When the string "playground" occurs in a line of the records, show that line.

====

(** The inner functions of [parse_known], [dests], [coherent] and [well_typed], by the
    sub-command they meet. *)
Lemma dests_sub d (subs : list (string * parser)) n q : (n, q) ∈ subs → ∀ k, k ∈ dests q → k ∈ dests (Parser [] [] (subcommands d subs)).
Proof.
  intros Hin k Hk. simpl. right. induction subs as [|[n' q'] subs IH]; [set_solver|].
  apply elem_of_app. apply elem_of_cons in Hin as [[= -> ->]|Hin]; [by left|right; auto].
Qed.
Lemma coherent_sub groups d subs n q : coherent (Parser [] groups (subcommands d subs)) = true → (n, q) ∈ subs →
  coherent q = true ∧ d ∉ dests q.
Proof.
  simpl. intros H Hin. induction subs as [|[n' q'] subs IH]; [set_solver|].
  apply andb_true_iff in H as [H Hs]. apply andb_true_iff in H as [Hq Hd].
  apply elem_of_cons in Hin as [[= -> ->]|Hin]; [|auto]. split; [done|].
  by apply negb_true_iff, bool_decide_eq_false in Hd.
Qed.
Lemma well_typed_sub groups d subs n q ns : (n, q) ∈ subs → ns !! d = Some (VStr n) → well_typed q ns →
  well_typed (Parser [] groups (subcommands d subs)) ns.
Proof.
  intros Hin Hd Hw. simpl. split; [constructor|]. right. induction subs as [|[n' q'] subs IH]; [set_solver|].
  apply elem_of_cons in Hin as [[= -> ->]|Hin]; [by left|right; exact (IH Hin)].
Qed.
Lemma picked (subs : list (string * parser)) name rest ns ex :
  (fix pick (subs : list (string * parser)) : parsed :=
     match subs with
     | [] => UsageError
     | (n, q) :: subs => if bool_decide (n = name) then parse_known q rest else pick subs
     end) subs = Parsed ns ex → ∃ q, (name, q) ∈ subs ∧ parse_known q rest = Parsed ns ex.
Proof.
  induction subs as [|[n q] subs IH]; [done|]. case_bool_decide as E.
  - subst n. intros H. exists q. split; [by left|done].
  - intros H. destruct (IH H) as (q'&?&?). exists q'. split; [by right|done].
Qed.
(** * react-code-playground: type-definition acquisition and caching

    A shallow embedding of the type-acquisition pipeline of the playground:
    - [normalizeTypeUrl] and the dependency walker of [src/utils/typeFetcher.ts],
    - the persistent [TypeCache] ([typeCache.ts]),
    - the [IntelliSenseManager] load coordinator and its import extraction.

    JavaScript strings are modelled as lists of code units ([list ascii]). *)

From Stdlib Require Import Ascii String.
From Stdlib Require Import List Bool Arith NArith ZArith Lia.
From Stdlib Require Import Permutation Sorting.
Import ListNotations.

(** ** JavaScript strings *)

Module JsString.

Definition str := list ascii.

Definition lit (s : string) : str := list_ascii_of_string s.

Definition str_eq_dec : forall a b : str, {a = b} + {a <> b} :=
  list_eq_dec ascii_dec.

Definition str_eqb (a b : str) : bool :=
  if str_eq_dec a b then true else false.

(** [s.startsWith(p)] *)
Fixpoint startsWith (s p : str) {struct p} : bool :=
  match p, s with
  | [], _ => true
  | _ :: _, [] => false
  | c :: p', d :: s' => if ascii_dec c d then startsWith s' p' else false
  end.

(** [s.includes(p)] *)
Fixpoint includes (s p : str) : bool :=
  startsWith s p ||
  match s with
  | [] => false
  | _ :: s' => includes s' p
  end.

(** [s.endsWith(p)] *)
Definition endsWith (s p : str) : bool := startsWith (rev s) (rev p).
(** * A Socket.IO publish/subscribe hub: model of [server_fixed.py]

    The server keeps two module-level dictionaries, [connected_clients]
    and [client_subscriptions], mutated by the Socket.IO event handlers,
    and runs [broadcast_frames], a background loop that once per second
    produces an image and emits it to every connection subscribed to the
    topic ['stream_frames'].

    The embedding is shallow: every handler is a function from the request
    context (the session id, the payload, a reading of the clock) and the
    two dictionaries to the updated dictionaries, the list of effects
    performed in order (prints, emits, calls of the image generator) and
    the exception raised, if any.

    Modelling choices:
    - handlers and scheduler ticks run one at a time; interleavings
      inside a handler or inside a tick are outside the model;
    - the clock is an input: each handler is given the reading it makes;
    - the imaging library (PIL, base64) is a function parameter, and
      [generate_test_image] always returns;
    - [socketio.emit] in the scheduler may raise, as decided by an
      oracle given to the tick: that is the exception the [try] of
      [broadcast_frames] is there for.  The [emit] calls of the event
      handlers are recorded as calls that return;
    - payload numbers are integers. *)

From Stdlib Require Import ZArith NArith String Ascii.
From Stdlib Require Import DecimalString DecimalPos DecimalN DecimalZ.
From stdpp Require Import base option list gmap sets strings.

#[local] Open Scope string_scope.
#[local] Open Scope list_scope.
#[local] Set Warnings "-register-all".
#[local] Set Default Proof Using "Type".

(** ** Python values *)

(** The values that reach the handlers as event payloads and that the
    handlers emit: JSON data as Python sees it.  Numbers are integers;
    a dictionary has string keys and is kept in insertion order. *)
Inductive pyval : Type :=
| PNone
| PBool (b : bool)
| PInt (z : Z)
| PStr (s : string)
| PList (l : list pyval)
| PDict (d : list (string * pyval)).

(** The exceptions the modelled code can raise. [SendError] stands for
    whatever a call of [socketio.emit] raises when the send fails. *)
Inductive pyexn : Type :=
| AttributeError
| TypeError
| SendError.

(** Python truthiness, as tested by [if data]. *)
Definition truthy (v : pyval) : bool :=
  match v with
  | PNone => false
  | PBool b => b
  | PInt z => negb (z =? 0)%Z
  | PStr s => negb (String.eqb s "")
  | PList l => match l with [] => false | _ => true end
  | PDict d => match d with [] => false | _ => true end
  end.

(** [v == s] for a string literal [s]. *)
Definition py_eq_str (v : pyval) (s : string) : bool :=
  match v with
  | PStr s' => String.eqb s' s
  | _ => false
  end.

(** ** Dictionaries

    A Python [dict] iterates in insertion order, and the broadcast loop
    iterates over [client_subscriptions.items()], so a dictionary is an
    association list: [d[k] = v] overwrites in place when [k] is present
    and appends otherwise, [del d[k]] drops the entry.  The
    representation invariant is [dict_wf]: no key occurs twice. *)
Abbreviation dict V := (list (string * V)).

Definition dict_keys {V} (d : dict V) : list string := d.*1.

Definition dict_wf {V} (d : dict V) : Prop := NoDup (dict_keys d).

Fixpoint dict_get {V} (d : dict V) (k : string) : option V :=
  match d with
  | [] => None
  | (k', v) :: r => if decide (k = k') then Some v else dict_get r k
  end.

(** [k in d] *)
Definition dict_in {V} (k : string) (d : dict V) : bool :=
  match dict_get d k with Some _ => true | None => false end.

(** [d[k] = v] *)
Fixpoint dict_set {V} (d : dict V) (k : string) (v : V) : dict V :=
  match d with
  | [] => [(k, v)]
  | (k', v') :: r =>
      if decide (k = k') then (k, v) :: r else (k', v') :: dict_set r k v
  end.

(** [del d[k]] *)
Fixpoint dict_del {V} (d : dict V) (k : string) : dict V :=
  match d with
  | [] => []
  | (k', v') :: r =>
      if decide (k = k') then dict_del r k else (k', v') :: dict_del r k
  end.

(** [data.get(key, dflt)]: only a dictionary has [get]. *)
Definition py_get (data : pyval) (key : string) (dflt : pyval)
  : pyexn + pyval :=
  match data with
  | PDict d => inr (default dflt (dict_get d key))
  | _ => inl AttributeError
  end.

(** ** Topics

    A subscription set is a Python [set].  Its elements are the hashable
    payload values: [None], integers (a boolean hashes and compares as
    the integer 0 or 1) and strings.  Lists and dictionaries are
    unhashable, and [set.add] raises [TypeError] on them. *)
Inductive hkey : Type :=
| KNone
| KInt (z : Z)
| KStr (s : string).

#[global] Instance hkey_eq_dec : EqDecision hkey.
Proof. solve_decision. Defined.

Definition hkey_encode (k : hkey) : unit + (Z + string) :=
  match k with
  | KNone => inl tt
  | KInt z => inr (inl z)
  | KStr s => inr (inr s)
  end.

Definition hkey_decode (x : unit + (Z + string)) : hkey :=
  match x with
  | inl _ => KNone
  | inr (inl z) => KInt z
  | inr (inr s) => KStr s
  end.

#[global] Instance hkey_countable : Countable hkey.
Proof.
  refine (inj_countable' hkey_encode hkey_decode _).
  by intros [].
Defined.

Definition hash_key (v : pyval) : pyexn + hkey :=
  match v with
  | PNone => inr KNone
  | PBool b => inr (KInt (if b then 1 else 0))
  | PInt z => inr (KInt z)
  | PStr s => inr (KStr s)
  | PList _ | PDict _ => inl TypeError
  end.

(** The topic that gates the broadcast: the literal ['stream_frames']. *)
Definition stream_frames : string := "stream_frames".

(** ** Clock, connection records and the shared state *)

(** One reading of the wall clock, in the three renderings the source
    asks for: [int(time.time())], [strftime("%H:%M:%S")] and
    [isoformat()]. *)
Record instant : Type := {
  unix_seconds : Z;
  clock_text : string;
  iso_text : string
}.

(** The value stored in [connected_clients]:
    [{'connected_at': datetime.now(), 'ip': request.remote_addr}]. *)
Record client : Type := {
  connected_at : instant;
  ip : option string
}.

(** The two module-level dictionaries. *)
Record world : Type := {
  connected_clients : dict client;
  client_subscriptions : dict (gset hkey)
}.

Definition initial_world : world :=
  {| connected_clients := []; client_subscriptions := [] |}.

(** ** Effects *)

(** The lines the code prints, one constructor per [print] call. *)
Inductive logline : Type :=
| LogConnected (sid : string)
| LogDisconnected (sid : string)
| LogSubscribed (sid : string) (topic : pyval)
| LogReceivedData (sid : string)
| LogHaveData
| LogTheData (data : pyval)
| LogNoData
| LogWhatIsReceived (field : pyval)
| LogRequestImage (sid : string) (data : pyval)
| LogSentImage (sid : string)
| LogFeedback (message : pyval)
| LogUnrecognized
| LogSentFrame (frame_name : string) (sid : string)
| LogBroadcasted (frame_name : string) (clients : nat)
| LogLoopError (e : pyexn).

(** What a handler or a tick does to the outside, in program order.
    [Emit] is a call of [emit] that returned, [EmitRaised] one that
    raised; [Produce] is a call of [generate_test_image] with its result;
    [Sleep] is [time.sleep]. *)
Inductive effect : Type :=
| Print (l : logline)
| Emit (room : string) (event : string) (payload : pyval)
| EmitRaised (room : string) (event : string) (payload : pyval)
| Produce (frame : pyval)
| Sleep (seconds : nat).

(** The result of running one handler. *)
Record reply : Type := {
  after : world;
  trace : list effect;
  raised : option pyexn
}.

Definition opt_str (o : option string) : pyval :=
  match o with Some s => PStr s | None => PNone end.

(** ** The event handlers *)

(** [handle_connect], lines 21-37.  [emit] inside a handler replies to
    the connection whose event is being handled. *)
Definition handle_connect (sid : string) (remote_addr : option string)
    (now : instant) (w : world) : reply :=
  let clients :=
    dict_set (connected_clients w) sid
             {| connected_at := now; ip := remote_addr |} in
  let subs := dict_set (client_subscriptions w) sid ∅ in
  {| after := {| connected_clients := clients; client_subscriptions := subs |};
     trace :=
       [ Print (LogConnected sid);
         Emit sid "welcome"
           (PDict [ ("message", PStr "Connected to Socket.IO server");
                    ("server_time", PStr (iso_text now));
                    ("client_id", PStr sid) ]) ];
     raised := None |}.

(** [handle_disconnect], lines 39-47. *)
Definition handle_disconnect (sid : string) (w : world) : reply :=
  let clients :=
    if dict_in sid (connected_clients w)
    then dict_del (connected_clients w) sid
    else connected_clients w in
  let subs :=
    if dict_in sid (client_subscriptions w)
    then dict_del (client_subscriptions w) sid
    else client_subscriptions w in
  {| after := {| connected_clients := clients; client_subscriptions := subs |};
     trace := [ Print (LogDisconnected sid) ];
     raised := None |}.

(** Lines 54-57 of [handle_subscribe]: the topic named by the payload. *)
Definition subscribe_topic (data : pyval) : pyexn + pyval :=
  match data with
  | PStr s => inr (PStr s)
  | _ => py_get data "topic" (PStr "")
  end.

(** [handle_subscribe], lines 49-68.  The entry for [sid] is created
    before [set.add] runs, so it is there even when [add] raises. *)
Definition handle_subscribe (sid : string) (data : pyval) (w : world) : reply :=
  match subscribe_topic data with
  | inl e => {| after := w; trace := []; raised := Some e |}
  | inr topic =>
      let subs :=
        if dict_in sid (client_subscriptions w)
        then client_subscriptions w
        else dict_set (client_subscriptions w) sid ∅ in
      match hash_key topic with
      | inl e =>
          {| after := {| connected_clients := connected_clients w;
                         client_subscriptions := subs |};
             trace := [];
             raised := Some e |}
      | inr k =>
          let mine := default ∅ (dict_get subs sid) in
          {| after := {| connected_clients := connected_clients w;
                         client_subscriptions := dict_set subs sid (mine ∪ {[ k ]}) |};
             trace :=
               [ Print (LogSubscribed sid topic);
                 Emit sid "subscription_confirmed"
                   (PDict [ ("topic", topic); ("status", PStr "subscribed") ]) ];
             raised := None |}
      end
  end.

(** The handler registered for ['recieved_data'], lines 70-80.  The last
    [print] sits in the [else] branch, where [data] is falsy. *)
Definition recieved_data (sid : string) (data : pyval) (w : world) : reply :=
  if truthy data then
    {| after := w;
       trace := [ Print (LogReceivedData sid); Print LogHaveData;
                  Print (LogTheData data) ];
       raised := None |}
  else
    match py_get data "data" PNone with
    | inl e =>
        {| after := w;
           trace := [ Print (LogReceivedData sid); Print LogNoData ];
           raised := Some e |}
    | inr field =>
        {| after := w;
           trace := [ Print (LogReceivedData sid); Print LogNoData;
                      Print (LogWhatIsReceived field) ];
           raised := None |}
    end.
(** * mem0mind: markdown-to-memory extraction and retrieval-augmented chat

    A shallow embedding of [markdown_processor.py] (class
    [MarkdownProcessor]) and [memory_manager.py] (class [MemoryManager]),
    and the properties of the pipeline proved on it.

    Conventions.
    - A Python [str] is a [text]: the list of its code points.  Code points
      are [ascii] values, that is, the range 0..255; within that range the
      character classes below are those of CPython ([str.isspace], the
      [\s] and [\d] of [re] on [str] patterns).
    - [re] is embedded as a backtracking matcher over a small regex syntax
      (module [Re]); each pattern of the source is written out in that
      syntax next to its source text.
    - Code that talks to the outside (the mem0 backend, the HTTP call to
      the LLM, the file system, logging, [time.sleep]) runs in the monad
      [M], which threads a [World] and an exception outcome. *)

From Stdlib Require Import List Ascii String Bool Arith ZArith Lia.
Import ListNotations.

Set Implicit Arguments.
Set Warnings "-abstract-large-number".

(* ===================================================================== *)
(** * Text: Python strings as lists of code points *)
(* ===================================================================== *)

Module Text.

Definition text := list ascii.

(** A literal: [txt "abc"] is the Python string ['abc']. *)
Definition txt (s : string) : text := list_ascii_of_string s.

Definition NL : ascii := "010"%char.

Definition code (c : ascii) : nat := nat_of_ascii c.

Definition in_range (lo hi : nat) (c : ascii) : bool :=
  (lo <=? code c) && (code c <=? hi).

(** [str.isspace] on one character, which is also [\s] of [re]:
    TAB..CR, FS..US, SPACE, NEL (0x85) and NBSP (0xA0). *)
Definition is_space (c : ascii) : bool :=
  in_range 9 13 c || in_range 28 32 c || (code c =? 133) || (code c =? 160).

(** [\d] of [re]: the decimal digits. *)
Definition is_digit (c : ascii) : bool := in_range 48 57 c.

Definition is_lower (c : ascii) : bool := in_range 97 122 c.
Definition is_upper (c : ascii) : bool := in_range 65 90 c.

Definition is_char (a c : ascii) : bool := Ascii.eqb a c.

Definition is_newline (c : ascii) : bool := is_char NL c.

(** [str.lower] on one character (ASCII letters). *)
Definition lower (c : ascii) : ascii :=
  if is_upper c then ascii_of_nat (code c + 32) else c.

====

-- Written reply --
(** * react-code-playground: type-definition acquisition and caching
    A shallow embedding of the type-acquisition pipeline of the playground:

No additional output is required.